Problems in multi-card distributed training
The problem of distributed training blocking
Steps to Reproduce
1、Minimum code block
from otx.engine import Engine
engine = Engine(model="yolox_s", data_root="pwd") engine.train(num_nodes=2)
2.I tried other code to troubleshoot my environment.
import lightning as L from lightning.pytorch.demos.boring_classes import BoringModel
ngpus = 2 model = BoringModel() trainer = L.Trainer(max_epochs=10, devices=ngpus)
trainer.fit(model)
log: Initializing distributed: GLOBAL_RANK: 0, MEMBER: 1/2 Initializing distributed: GLOBAL_RANK: 1, MEMBER: 2/2
distributed_backend=nccl All distributed processes registered. Starting with 2 processes
Environment:
- OS:
- Framework version:
- Python version: 3.10
- OpenVINO version:
- CUDA/cuDNN version: 12.2
- GPU model and memory: 24G(4090)*2
When I run it, it will card the owner. Initializing distributed: GLOBAL_RANK: 0, MEMBER: 1/2
@eunwoosh could you take a look at this issue?
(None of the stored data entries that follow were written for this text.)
(** One step of the walk of a program; [tac] is tried first. *)
Ltac walk_lane tac := repeat first
  [ progress tac
  | match goal with
    | |- keeps _ _ (pret _) => apply keeps_finish
    | |- keeps _ _ (plift _) => apply keeps_finish
    | |- keeps _ _ (praise _) => apply keeps_finish
    | |- keeps _ _ (Finish _) => apply keeps_finish
    | |- keeps _ _ (pbind _ _) => apply keeps_bind; [|intros ?]
    | |- keeps _ _ (atomic (gets _)) => apply keeps_gets
    | |- keeps _ _ (atomic (append_event _ _ _)) => apply keeps_append
    | |- keeps _ _ (atomic (new_id _ _)) => apply keeps_new_id
    | |- keeps _ _ (atomic (draw _)) => apply keeps_draw
    | |- keeps _ _ (atomic (guard_escalation _)) => apply keeps_guard
    | |- keeps _ _ (on_db (atomic (select_mandate _))) => apply keeps_select
    | |- keeps _ _ (on_db (chain _ _)) => apply keeps_chain
    | |- keeps _ _ (on_db (atomic (update_mandate _ _ _))) => first [apply li_expired_mandate | apply li_revoked_mandate]
    | |- keeps _ _ (on_db (atomic (insert_mandate _ _))) => apply li_issue
    | |- keeps _ _ (on_db (reserve_chain _ _ _ _)) => apply li_reserve
    | |- keeps _ _ (on_db (release _ _ _)) => apply li_release
    | |- keeps _ _ (on_db (settle _ _ _ _)) => apply li_settle
    | |- keeps _ _ (atomic (set_purchase _ _ _)) => apply li_purchase; first [left | right; left | right; right; left]
    | |- keeps _ _ (atomic (insert_new w_purchases _ _ _)) => apply li_new_purchase
    | |- keeps _ _ (atomic (update_at w_purchases _ _ _ _)) => first [apply li_charging | apply li_captured]
    | |- keeps _ _ (atomic (fun w => insert_intent _ w)) => apply li_new_intent
    | |- keeps _ _ (atomic (mark_intent _ _)) => apply li_intent
    | |- keeps _ _ (atomic (insert_new w_escalations _ _ _)) => apply li_new_escalation; done
    | |- keeps _ _ (atomic (write_escalation _ _)) => first [apply li_expired | apply li_resolved]
    | |- keeps _ _ (atomic (keep_instrument _ _)) => apply li_keep
    | |- keeps _ _ (atomic (insert_new w_instruments _ _ _)) => apply li_vault; done
    | |- keeps _ _ (delete_token _) => apply li_delete
    | |- keeps _ _ (capture _ _ _ _ _ _) => apply li_capture
    | |- keeps _ _ (match ?x with _ => _ end) => destruct x
    end ].
Ltac walked := walk_lane ltac:(idtac; fail).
I found some open issues related to this and commented on them.
- https://github.com/Lightning-AI/torchmetrics/issues/2477
- https://github.com/Lightning-AI/pytorch-lightning/issues/18803
Hi @nowbug , thanks for finding the issue. First of all I want to say that OTX 2.0 currently doesn't validate distributed training, so it can be a little bit unstable. Nevertheless, OTX is based on pytorch lightning, so I think distributed training is available in most cases. OTX have a plan to support distributed training in the near future, so it can become stable soon. And I tested with your second code snippet, and I found a bug as @harimkang said. So, I opened PR to fix it. I also found that distributed training is stuck in some cases, and I suspect number of dataset is cause of the problem. I'll fix that bug after finding more.
@eunwoosh Thank you for your response. I'm looking forward to the upcoming versions of OTX.